Se pudéssemos corrigir ou atualizar o valor do imóvel anualmente, o ganho seria menor por ocasião da venda, e menor seria o imposto devido. Bem, já vimos que não pode, mas o que podemos fazer hoje para reduzir, no futuro, o imposto sobre lucro imobiliário?
Quem realizou reformas e melhorias no imóvel, por exemplo, pode e deve adicionar o valor das despesas ao valor de aquisição no exercício correspondente.
Veja o que diz a Receita no item 636 em Perguntas & Respostas IRPF 2022. “Podem integrar o custo de aquisição, quando comprovados com documentação hábil e idônea, e discriminados na declaração de rendimentos do ano-calendário da realização da despesa:
a) os gastos com a construção, ampliação e reforma, desde que os projetos tenham sido aprovados pelos órgãos municipais competentes;
b) os gastos com pequenas obras, como pintura, reparos em azulejos, encanamentos, pisos, paredes;
c) as despesas com demolição de prédio construído no terreno, desde que seja condição para se efetivar a alienação;
d) as despesas de corretagem referentes à aquisição do imóvel vendido, desde que suportado o ônus pelo alienante;
e) os gastos com obras públicas como colocação de meio-fio, sarjetas, pavimentação de vias, instalação de rede de esgoto e de eletricidade que tenha beneficiado o imóvel;
f) o valor do imposto de transmissão pago pelo alienante na aquisição do imóvel alienado;
g) o valor da contribuição de melhoria;
h) o valor do laudêmio pago ao senhorio ou proprietário por desistir do seu direito de opção;
i) os juros e demais acréscimos pagos para a aquisição do imóvel;
j) as despesas com a escritura e o registro do imóvel, cujo ônus tenha sido do adquirente.”
Viu quanta coisa pode ser incluída no custo de aquisição?

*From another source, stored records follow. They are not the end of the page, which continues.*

(* ===== verification/SPDKPipelineSpec.v ===== *)
(** * What the writes in flight promise

    Every schedule of clients, servers, the device and the consumer is a run of
    the machine of [SPDKPipeline].  A request is acknowledged once its batch is
    on the device, once, and stays there; the only assertion that can fail is
    the one about the size of a batch.  When the log area wraps around, two
    batches can be given the same pages. *)

From S2P Require Import Prelude Util LogFormat LogRoundtrip LogServer Machine SPDKPipeline SPDKPipelineInv SPDKPipelineSteps.
Local Open Scope Z_scope.

(** Reading back [n] sectors from [lsn] on. *)
Definition read_sectors (s : pipeline) (lsn n : Z) : list Z := mjoin ((fun j => default [] (disk s !! (lsn + j))) <$> seqZ 0 n).

Section runs.
Context (sector_size : Z) (pipeline_num : nat) (Hsec : 0 < sector_size) (Hdiv : (sector_size | PAGESIZE)).
Notation step := (step sector_size pipeline_num).
Notation K := (PAGESIZE / sector_size).
Implicit Types (past evs : list event) (s : pipeline).

Lemma sectors_join bs : len bs mod sector_size = 0 -> mjoin (sectors sector_size bs) = bs.
Proof.
  intros Hm. unfold sectors. apply join_reshape. rewrite sum_list_replicate. unfold len in *. assert (He := Z.div_mod (Z.of_nat (length bs)) sector_size ltac:(lia)).
  assert (0 <= Z.of_nat (length bs) / sector_size) by (apply Z.div_pos; lia). apply Nat2Z.inj. rewrite Nat2Z.inj_mul, !Z2Nat.id by lia. lia.
Qed.

Lemma on_disk_read s lpn bs : len bs mod PAGESIZE = 0 -> on_disk sector_size s lpn bs -> read_sectors s (lpn * K) (len bs / sector_size) = bs.
Proof.
  intros Hm Hd. assert (Hms : len bs mod sector_size = 0).
  { apply Z.mod_divide; [lia|]. etrans; [exact Hdiv|]. by apply Z.mod_divide. }
  rewrite <- (sectors_join bs Hms) at 2. unfold read_sectors. f_equal. apply list_eq. intros j. rewrite list_lookup_fmap.
  assert (Hn : 0 <= len bs / sector_size) by (apply Z.div_pos; [apply len_nonneg|done]).
  destruct (sectors sector_size bs !! j) as [c|] eqn:Hj.
  - assert (Hlt := lookup_lt_Some _ _ _ Hj). rewrite sectors_length in Hlt by apply len_nonneg.
    rewrite lookup_seqZ_lt by lia. cbn [fmap option_fmap option_map]. rewrite Z.add_0_l. by rewrite (Hd j c Hj).
  - apply lookup_ge_None in Hj. rewrite sectors_length in Hj by apply len_nonneg. by rewrite lookup_seqZ_ge by lia.
Qed.

Lemma pipeline_inv_new server_num : Inv sector_size pipeline_num [] (new_pipeline LOGGING_START_LPN server_num pipeline_num) {| roles := ∅; own := fun _ => None |}.
Proof.
  split; cbn; try done.
  - intros a. rewrite !lookup_empty. split; by intros [].
  - exists []. split_and!; [done|constructor|set_solver].
  - intros sid sv [-> _]%lookup_replicate. split_and!; [cbn; by rewrite length_replicate| |done]. intros i x [-> _]%lookup_replicate.
    exists []. split; [split_and!; [done|constructor|set_solver]|]. by split.
  - intros n Hn. by apply elem_of_nil in Hn.
  - constructor.
Qed.

Lemma run_keeps l past s g : Inv sector_size pipeline_num past s g ->
  match run step l s with
  | Disabled => True
  | Fault e => exists l1 evs s1, l1 `prefix_of` l /\ run step l1 s = Step evs s1 /\ too_big s1 e
  | Step evs s' => exists g', Inv sector_size pipeline_num (past ++ evs) s' g'
  end.
Proof.
  revert past s g. induction l as [|a l IH]; intros past s g I; cbn [run]; [exists g; by rewrite app_nil_r|].
  assert (Hs := step_keeps _ _ Hsec Hdiv a past s g I). destruct (step a s) as [|e|evs s1] eqn:Ha; [done| |].
  - exists [], [], s. split_and!; [apply prefix_nil|done|exact Hs].
  - destruct Hs as [g1 I1]. specialize (IH _ _ _ I1). destruct (run step l s1) as [|e|evs' s2] eqn:Hl; [done| |by rewrite app_assoc].
    destruct IH as (l1 & evs1 & s2 & Hp & Hr & Hb). exists (a :: l1), (evs ++ evs1), s2. split_and!; [by apply prefix_cons|cbn [run]; by rewrite Ha, Hr|done].
Qed.

Lemma pipeline_run_inv {l server_num evs s} : run step l (new_pipeline LOGGING_START_LPN server_num pipeline_num) = Step evs s ->
  exists g, Inv sector_size pipeline_num evs s g.
Proof. intros Hr. assert (H := run_keeps l [] _ _ (pipeline_inv_new server_num)). by rewrite Hr in H. Qed.
End runs.

(** C15: As long as the log area has room, the bytes of every request that was
    acknowledged are on the device, in the pages of its batch: other writes,
    whatever is in flight and in whatever order the device executes it, do not
    touch them, and the buffer was not reused too early. *)
Theorem pipeline_durable sector_size server_num pipeline_num l evs s n :
  0 < sector_size -> (sector_size | PAGESIZE) ->
  run (step sector_size pipeline_num) l (new_pipeline LOGGING_START_LPN server_num pipeline_num) = Step evs s ->
  (forall lpn k, Taken lpn k ∈ evs -> lpn + k <= MAX_LPN_FOR_LOGGING) -> Completed n ∈ evs ->
  exists d lpn seq ds bs, Called n d ∈ evs /\ d ∈ ds /\ MemCopy seq ds = Ok bs /\
    read_sectors s (lpn * (PAGESIZE / sector_size)) (len bs / sector_size) = bs.
Proof.
  intros Hsec Hdiv Hr Hroom Hn. destruct (pipeline_run_inv _ _ Hsec Hdiv Hr) as [g I].
  destruct (inv_completed _ _ _ _ _ I n Hn) as (_ & _ & d & Hd & Hst). destruct (Hst Hroom) as (lpn & sq & ds & bs & Hm & Hin & Hp & Ho & _).
  exists d, lpn, sq, ds, bs. split_and!; [done..|]. by apply on_disk_read.
Qed.

(** Every request is acknowledged at most once, with its data as the client gave
    it. *)
Theorem pipeline_acknowledges_once sector_size server_num pipeline_num l evs s :
  0 < sector_size -> (sector_size | PAGESIZE) ->
  run (step sector_size pipeline_num) l (new_pipeline LOGGING_START_LPN server_num pipeline_num) = Step evs s ->
  NoDup (completions evs) /\ forall n, Completed n ∈ evs -> exists d, Called n d ∈ evs.
Proof.
  intros Hsec Hdiv Hr. destruct (pipeline_run_inv _ _ Hsec Hdiv Hr) as [g I]. split; [apply (inv_once _ _ _ _ _ I)|].
  intros n Hn. destruct (inv_completed _ _ _ _ _ I n Hn) as (_ & _ & d & Hd & _). by exists d.
Qed.

(** A batch that [MemCopy] refuses has more than 1,000,000 bytes. *)
Lemma MemCopy_refuses sq ds e : 0 <= sq < 2 ^ 32 -> MemCopy sq ds = Crash e -> 1000000 < payload ds.
Proof.
  intros Hs Hc. destruct (Z.lt_ge_cases 1000000 (payload ds)) as [|Hle]; [done|]. exfalso.
  destruct (copy_requests_ok (fun _ => True) sq Hs I ds _ _ _ filled_start Hle) as (bs & l & k & Hok & _ & HF & _).
  rewrite mem_copy_pad, Hok in Hc. cbn [mbind res_bind] in Hc. destruct (pad_page_buf _ _ _ HF) as [_ Hm]. by rewrite Hm in Hc.
Qed.

(** C16: No schedule crashes, however many clients, servers and writes in flight
    there are, but for one reason: when a server takes the queue, more than
    1,000,000 bytes wait in it.  In particular no request is used after the
    consumer has deleted it. *)
Theorem pipeline_fails_only_when_full sector_size server_num pipeline_num l e :
  0 < sector_size -> (sector_size | PAGESIZE) ->
  run (step sector_size pipeline_num) l (new_pipeline LOGGING_START_LPN server_num pipeline_num) = Fault e ->
  e = AssertFail /\ exists l1 evs s sid sv i x ds, l1 `prefix_of` l /\
    run (step sector_size pipeline_num) l1 (new_pipeline LOGGING_START_LPN server_num pipeline_num) = Step evs s /\
    servers s !! sid = Some sv /\ at_ sv = V_copy i /\ slots sv !! i = Some x /\
    batch (S (size (heap s))) (heap s) (leader x) = Ok ds /\ 1000000 < payload ds.
Proof.
  intros Hsec Hdiv Hr. assert (H := run_keeps _ _ Hsec Hdiv l [] _ _ (pipeline_inv_new sector_size pipeline_num Hsec Hdiv server_num)). rewrite Hr in H.
  destruct H as (l1 & evs & s & Hp & Hl1 & He & sid & sv & i & x & ds & H1 & H2 & H3 & H4 & H5). split; [done|].
  destruct (pipeline_run_inv _ _ Hsec Hdiv Hl1) as [g I]. exists l1, evs, s, sid, sv, i, x, ds. split_and!; [done..|].
  by apply (MemCopy_refuses (logfile_seq_ s) ds AssertFail (inv_seq _ _ _ _ _ I)).
Qed.

(** Once the servers have ended, which each does when no server has taken
    anything for 30 seconds, nothing is acknowledged any more: neither what is in
    flight nor what is logged later. *)
Theorem ended_servers_acknowledge_nothing sector_size pipeline_num l s evs s' :
  Forall (fun sv => at_ sv = V_done) (servers s) -> run (step sector_size pipeline_num) l s = Step evs s' -> completions evs = [].
Proof.
  revert s evs. induction l as [|a l IH]; intros s evs Hd Hr; cbn [run] in Hr; [by injection Hr as <- _|].
  destruct (step _ _ a s) as [|e|evs1 s1] eqn:Ha; [done..|]. destruct (run _ l s1) as [|e|evs2 s2] eqn:Hl; [done..|]. injection Hr as <- <-.
  rewrite completions_app. assert (Hs : servers s1 = servers s /\ completions evs1 = []).
  { destruct a as [t b d|t choice|sid choice|q j|b|n|]; cbn [step] in Ha; unfold AddLog_call, AddLog_push, server_step, Device_step, consume, access in Ha.
    3:{ destruct (servers s !! sid) as [sv|] eqn:Hsv; [|done]. rewrite Forall_lookup in Hd. by rewrite (Hd _ _ Hsv) in Ha. }
    all: repeat case_match; by simplify_eq. }
  destruct Hs as [Hs ->]. apply (IH s1 evs2); [by rewrite Hs|done].
Qed.

(** ** Runs *)

(** A client's call, up to the exchange. *)
Definition logs (t a : nat) (d : list Z) : list action := [AddLog t a d; Client t true].

(** Two requests in a batch, a third while it is in flight, in the second slot;
    the device executes the second write first. *)
Definition demo : list action :=
  logs 0 10 [1; 2] ++ logs 1 11 [3] ++ replicate 6 (Server 0 false) ++ logs 0 12 [4; 5; 6] ++ replicate 2 (Server 0 false) ++ [Server 0 false] ++
  replicate 7 (Server 0 false) ++ [Device 1 0] ++ replicate 8 (Server 0 false) ++ [Device 0 0] ++ replicate 12 (Server 0 false) ++ [GetCompletedRequest 12].
Definition demo_result : list event * pipeline :=
  match run (step 512 2) demo (new_pipeline LOGGING_START_LPN 1 2) with Step e s => (e, s) | _ => ([], new_pipeline 0 0 0) end.

(** Two servers claim the last pages, both see the end of the area, both reset
    the offset, the second when the first has already gone on: page 1 is given
    to the batches of the requests 2 and 3, and what was acknowledged is
    overwritten. *)
Definition wrap : list action :=
  logs 0 10 [1] ++ replicate 4 (Server 0 false) ++ logs 0 11 [2] ++ replicate 4 (Server 1 false) ++ [Server 0 false; Server 1 false] ++
  (* server 1 resets, writes, and takes the next request *)
  replicate 2 (Server 1 false) ++ [Device 1 0] ++ replicate 5 (Server 1 false) ++ logs 0 12 [7] ++ replicate 6 (Server 1 false) ++ [Device 1 0] ++ replicate 2 (Server 1 false) ++
  (* server 0 resets *)
  replicate 2 (Server 0 false) ++ [Device 0 0] ++ replicate 5 (Server 0 false) ++ logs 0 13 [8] ++ replicate 6 (Server 0 false) ++ [Device 0 0].
Definition wrap_result : list event * pipeline :=
  match run (step 4096 1) wrap (new_pipeline MAX_LPN_FOR_LOGGING 2 1) with Step e s => (e, s) | _ => ([], new_pipeline 0 0 0) end.
Definition page_of (d : list Z) : list Z := match MemCopy 0 [d] with Ok bs => bs | Crash _ => [] end.

(** The wrap-around is a race: request 2 is acknowledged, and then its page is
    given to request 3, whose write leaves nothing of it on the device. *)
Theorem wrap_race_overwrites :
  run (step 4096 1) wrap (new_pipeline MAX_LPN_FOR_LOGGING 2 1) = Step wrap_result.1 wrap_result.2 /\
  Called 2 [7] ∈ wrap_result.1 /\ Completed 2 ∈ wrap_result.1 /\ omap (fun e => match e with Taken lpn _ => Some lpn | _ => None end) wrap_result.1 = [2097152; 2097153; 1; 1] /\
  disk wrap_result.2 !! 1 = Some (page_of [8]) /\ map_Forall (fun _ p => p <> page_of [7]) (disk wrap_result.2).
Proof.
  split; [by vm_compute|]. split; [apply (bool_decide_unpack _); by vm_compute|]. split; [apply (bool_decide_unpack _); by vm_compute|].
  split; [by vm_compute|]. split; [by vm_compute|]. apply (bool_decide_unpack _). by vm_compute.
Qed.

(** A queue with more than a buffer holds. *)
Lemma too_much d : 1047548 <= len d -> run (step 4096 1) (logs 0 10 d ++ replicate 3 (Server 0 false)) (new_pipeline LOGGING_START_LPN 1 1) = Fault AssertFail.
Proof.
  intros Hd. set (s0 := new_pipeline LOGGING_START_LPN 1 1).
  set (s1 := {| submission_queue := None; current_offset := 1; logfile_seq_ := 0; stop_ := false; heap := {[ 10%nat := {| data_ := d; prev := None; call := 0 |} ]};
    buffer := ∅; qpairs := ∅; disk := ∅; handed := ∅; clients := ∅;
    servers := [{| at_ := V_copy 0; slots := [{| leader := Some 10%nat; completion_flag := true |}] |}]; calls := 1 |}).
  change (logs 0 10 d ++ replicate 3 (Server 0 false)) with ((logs 0 10 d ++ replicate 2 (Server 0 false)) ++ [Server 0 false]).
  rewrite run_app. replace (run _ (logs 0 10 d ++ _) s0) with (Step [Called 0 d] s1) by reflexivity.
  cbn [run step server_step servers lookup list_lookup at_ s1]. unfold copy. cbn [slots lookup list_lookup leader heap].
  replace (batch _ _ _) with (Ok [d]) by reflexivity. cbn [mbind res_bind]. unfold MemCopy. cbn [copy_requests]. unfold copy_request, offset. cbn [buf].
  change (MAX_BUFFER_SIZE - 4 * (MAX_BUFFER_SIZE / PAGESIZE)) with 1047552. assert (Hb : (len (@nil Z) + len d + 4 <? 1047552) = false) by (apply Z.ltb_ge; change (len (@nil Z)) with 0; lia).
  by rewrite Hb.
Qed.

Lemma pipeline_durable_witness :
  run (step 512 2) demo (new_pipeline LOGGING_START_LPN 1 2) = Step demo_result.1 demo_result.2 /\
  exists d lpn seq ds bs, Called 0 d ∈ demo_result.1 /\ d ∈ ds /\ MemCopy seq ds = Ok bs /\ read_sectors demo_result.2 (lpn * 8) (len bs / 512) = bs.
Proof.
  assert (Hr : run (step 512 2) demo (new_pipeline LOGGING_START_LPN 1 2) = Step demo_result.1 demo_result.2) by (by vm_compute). split; [exact Hr|].
  apply (pipeline_durable 512 1 2 demo demo_result.1 demo_result.2 0); [done|by exists 8|exact Hr| |].
  - assert (He : forallb (fun e => match e with Taken lpn k => lpn + k <=? MAX_LPN_FOR_LOGGING | _ => true end) demo_result.1 = true) by (by vm_compute).
    rewrite forallb_forall in He. intros lpn k Hin. apply list_elem_of_In in Hin. apply He in Hin. by apply Z.leb_le.
  - apply (bool_decide_unpack _). by vm_compute.
Defined.

Lemma pipeline_acknowledges_once_witness :
  run (step 512 2) demo (new_pipeline LOGGING_START_LPN 1 2) = Step demo_result.1 demo_result.2 /\
  NoDup (completions demo_result.1) /\ forall n, Completed n ∈ demo_result.1 -> exists d, Called n d ∈ demo_result.1.
Proof.
  assert (Hr : run (step 512 2) demo (new_pipeline LOGGING_START_LPN 1 2) = Step demo_result.1 demo_result.2) by (by vm_compute). split; [exact Hr|].
  apply (pipeline_acknowledges_once 512 1 2 demo demo_result.1 demo_result.2); [done|by exists 8|exact Hr].
Defined.

Definition large : list Z := replicate (Z.to_nat 1047548) 0.
Lemma pipeline_fails_only_when_full_witness : len large = 1047548 /\
  AssertFail = AssertFail /\ exists l1 evs s sid sv i x ds, l1 `prefix_of` logs 0 10 large ++ replicate 3 (Server 0 false) /\
    run (step 4096 1) l1 (new_pipeline LOGGING_START_LPN 1 1) = Step evs s /\
    servers s !! sid = Some sv /\ at_ sv = V_copy i /\ slots sv !! i = Some x /\
    batch (S (size (heap s))) (heap s) (leader x) = Ok ds /\ 1000000 < payload ds.
Proof.
  assert (Hl : len large = 1047548) by (unfold len, large; rewrite length_replicate; lia). split; [exact Hl|].
  apply (pipeline_fails_only_when_full 4096 1 1 (logs 0 10 large ++ replicate 3 (Server 0 false)) AssertFail); [done|by exists 1|].
  apply too_much. lia.
Defined.

(** A server that ends while a write is in flight. *)
Definition ended : pipeline :=
  match run (step 512 1) (logs 0 10 [1] ++ replicate 8 (Server 0 false) ++ [Server 0 true]) (new_pipeline LOGGING_START_LPN 1 1) with Step _ s => s | _ => new_pipeline 0 0 0 end.
Lemma ended_servers_acknowledge_nothing_witness : queue 0 ended <> [] /\ completions [Called 1 [2]] = [].
Proof.
  split; [vm_compute; discriminate|].
  apply (ended_servers_acknowledge_nothing 512 1 (AddLog 0 11 [2] :: Device 0 0 :: replicate 1 Stop) ended [Called 1 [2]]
    (match run (step 512 1) (AddLog 0 11 [2] :: Device 0 0 :: replicate 1 Stop) ended with Step _ s => s | _ => ended end)).
  - repeat constructor.
  - by vm_compute.
Defined.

Dessa forma, será menor o ganho de capital e menor o IR devido quando o imóvel for vendido. Se você teve gastos e despesas dessa natureza em 2021, não se esqueça de atualizar o valor do imóvel na ficha de bens e direitos.
Se despesas realizadas nos cinco anos anteriores não foram declaradas, avalie se vale a pena fazer uma declaração retificadora.

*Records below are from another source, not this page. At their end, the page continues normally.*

Definition thread_step (t : nat) (choice : bool) (s : LoggingServer) : out :=
  match threads s !! t with
  | None => Disabled
  | Some (T_link a) => access a s (fun w => check (state w =? STATE_INIT) (Step [] (goes t (T_cas a (newest_writer_ s)) s)))
  | Some (T_cas a writers) => AddToLink t a writers choice s
  | Some (T_spin a tries) => await_spin t a tries s
  | Some (T_yield a) => await_yield t a choice s
  | Some (T_long a) => await_long t a s
  | Some (T_lockcas a st) => await_lockcas t a st s
  | Some (T_check a) => await_check t a s
  | Some (T_sleep a) => Disabled
  | Some (T_awake a) => access a s (fun w => if state w =? STATE_COMPLETED then returns t a s else Step [] (goes t (T_lead a) s))
  | Some (T_lead a) => access a s (fun w => check (state w =? STATE_GROUP_LEADER) (Step [] (goes t (T_make a) s)))
  | Some (T_make a) => MakeGroup t a s
  | Some (T_group a w last_writer size) => make_group_loop t a w last_writer size s
  | Some (T_write a w) => WriteToLog t a w s
  | Some (T_sync a) => sync_log t a s
  | Some (T_finish a) => access a s (fun w => log_taken (log_num w) s (Step [] (goes t (T_free a) s)))
  | Some (T_free a) => finish_free t a s
  | Some (T_older a head) => finish_loop t a head s
  | Some (T_set a h tmp at_) =>
      SetState h STATE_COMPLETED at_ (fun at_ => goes t (T_set a h tmp at_)) (goes t (T_older a tmp)) s
  end.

Para concluir, menciono o projeto de reforma tributária que, se aprovado, permitirá a atualização do valor do imóvel na DIRPF com pagamento de apenas 4% de IR. A boa notícia é que a alíquota será bem menor do que a vigente, 15% sobre ganho de capital de até R$ 5 milhões.
A má notícia é antecipar o pagamento do imposto, desembolsar antecipadamente um tributo que poderia ser pago (ou não) daqui a muitos anos. Prometo escrever sobre isso quando e se o projeto for aprovado.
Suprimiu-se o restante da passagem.